## What you have to do
Return only those lines of the listing that hold the word "members".

------

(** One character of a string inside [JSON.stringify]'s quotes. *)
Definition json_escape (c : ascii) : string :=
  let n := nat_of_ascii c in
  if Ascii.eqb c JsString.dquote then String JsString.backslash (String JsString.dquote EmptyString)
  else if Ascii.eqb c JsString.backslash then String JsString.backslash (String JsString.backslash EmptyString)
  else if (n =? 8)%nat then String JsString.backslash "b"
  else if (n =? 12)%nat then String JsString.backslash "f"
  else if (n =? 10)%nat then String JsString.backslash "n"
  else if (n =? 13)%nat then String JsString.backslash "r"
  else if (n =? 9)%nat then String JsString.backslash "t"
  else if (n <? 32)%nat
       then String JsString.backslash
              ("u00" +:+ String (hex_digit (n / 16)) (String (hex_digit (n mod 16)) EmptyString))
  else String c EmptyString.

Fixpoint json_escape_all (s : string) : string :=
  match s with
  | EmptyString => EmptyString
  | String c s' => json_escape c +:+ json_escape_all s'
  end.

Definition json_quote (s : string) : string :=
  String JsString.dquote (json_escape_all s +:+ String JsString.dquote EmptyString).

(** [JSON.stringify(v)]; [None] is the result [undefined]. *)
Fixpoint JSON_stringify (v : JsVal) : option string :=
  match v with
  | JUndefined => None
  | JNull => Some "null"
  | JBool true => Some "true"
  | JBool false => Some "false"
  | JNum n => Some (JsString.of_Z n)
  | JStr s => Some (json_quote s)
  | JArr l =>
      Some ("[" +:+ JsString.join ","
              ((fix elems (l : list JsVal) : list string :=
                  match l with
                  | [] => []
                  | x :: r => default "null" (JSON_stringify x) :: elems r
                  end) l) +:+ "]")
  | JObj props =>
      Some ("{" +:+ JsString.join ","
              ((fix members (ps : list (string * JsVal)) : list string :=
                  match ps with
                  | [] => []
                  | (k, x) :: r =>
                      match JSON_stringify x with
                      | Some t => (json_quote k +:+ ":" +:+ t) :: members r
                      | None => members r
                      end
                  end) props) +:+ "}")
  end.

------

## Completed task
              ((fix members (ps : list (string * JsVal)) : list string :=
                      | Some t => (json_quote k +:+ ":" +:+ t) :: members r
                      | None => members r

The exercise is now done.